- **ASSIGNED TASK**: Copy out each line below containing "Hrun".

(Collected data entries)
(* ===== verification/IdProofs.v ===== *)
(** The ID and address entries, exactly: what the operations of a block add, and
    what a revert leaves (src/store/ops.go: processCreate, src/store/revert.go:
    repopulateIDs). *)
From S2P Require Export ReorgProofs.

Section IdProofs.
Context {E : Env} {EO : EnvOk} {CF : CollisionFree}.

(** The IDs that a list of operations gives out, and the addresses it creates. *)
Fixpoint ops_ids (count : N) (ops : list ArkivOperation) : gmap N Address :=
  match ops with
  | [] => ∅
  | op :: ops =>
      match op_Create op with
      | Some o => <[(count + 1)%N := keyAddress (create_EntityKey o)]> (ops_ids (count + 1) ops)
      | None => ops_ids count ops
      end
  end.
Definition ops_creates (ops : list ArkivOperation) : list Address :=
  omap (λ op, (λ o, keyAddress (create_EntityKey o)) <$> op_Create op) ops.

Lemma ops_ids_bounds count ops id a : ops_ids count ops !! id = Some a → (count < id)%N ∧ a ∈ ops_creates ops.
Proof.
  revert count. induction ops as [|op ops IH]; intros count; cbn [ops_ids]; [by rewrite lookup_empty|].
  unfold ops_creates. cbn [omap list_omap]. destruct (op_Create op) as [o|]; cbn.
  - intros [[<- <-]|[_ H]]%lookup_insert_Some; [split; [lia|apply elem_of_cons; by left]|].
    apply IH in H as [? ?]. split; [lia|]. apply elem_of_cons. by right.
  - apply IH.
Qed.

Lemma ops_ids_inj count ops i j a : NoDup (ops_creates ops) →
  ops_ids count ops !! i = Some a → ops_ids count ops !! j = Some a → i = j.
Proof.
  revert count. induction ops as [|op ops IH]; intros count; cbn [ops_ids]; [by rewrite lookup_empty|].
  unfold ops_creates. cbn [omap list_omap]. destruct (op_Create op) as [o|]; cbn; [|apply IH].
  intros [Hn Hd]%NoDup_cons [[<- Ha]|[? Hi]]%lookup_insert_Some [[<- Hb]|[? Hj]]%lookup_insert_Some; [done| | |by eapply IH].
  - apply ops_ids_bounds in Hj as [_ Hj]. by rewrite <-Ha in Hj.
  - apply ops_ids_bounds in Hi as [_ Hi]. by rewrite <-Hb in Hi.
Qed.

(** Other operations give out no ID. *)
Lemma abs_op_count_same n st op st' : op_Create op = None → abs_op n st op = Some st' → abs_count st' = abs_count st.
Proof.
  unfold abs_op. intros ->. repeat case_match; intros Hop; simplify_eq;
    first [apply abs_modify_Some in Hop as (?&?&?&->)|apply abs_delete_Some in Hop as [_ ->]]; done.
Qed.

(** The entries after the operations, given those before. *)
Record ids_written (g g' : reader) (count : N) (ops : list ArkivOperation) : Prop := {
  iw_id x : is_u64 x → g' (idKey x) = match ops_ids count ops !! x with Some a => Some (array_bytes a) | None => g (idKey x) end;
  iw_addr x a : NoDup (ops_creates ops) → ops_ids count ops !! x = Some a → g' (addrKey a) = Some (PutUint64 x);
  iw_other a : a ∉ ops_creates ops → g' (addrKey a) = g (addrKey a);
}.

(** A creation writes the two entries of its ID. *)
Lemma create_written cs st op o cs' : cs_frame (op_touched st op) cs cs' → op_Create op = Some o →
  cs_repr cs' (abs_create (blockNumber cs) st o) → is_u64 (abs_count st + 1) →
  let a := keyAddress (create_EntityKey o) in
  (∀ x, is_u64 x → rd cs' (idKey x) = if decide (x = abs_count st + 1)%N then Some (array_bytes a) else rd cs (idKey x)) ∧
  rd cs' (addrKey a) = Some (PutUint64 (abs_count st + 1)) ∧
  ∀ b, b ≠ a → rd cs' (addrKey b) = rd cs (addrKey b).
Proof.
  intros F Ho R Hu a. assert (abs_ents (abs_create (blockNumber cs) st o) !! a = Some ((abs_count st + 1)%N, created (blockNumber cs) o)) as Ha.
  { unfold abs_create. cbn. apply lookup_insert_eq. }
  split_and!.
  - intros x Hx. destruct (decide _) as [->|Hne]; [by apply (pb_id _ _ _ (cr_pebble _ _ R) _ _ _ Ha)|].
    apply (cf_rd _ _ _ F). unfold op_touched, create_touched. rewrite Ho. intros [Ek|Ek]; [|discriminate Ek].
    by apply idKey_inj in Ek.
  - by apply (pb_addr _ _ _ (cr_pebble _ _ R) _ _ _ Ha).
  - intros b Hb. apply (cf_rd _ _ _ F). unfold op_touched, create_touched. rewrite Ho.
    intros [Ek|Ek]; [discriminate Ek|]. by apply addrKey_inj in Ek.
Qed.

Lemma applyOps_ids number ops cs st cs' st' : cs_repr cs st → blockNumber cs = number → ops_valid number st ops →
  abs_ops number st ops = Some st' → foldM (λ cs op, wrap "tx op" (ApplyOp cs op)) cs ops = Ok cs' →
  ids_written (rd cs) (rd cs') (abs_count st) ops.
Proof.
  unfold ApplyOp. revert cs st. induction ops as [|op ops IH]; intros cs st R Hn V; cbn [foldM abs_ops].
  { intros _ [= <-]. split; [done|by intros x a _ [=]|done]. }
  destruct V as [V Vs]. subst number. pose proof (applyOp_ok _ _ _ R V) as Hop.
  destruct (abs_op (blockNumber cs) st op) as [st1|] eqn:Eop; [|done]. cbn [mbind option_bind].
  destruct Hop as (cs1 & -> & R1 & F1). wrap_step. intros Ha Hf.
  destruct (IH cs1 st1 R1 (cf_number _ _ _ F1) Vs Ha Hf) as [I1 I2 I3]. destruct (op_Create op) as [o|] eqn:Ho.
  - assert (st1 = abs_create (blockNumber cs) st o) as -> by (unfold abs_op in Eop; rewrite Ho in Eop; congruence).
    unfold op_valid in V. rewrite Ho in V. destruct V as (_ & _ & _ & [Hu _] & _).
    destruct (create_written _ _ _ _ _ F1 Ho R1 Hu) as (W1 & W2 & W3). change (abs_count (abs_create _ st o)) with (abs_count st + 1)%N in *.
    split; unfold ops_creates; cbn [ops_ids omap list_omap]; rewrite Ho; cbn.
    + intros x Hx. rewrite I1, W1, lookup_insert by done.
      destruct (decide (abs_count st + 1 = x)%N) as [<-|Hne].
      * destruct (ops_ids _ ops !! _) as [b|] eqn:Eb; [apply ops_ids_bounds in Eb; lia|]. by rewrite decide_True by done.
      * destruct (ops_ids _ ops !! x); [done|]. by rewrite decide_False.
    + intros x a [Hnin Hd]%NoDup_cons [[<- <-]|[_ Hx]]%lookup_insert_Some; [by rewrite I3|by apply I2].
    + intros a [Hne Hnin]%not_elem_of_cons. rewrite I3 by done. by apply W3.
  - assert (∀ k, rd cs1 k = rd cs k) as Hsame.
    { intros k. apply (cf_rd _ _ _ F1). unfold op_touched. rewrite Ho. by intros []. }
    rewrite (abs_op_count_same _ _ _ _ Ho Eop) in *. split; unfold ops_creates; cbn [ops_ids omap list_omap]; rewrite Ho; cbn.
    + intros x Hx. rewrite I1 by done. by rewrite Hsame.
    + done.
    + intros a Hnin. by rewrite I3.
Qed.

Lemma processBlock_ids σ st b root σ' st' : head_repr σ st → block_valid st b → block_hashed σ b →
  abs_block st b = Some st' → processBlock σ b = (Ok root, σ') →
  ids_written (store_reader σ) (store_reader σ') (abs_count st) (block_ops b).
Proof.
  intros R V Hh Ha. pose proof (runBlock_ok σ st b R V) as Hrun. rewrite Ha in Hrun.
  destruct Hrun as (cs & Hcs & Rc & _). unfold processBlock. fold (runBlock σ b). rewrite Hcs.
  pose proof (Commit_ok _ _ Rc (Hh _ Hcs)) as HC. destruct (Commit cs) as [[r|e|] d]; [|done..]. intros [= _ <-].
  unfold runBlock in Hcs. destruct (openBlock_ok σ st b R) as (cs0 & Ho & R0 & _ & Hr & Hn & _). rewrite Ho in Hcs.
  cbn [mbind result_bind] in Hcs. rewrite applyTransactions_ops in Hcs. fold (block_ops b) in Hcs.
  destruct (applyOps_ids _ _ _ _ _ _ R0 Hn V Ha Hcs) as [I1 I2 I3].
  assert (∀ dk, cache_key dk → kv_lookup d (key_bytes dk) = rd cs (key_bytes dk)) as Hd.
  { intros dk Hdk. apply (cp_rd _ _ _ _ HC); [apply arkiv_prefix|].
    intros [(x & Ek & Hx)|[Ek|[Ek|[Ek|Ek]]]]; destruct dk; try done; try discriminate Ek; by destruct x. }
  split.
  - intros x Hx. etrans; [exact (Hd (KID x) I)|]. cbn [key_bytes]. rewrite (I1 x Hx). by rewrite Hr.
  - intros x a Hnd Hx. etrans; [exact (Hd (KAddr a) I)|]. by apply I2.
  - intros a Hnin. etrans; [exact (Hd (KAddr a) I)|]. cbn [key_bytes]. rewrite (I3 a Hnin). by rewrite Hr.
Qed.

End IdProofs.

- **PROBLEM SOLUTION**:
  intros R V Hh Ha. pose proof (runBlock_ok σ st b R V) as Hrun. rewrite Ha in Hrun.
  destruct Hrun as (cs & Hcs & Rc & _). unfold processBlock. fold (runBlock σ b). rewrite Hcs.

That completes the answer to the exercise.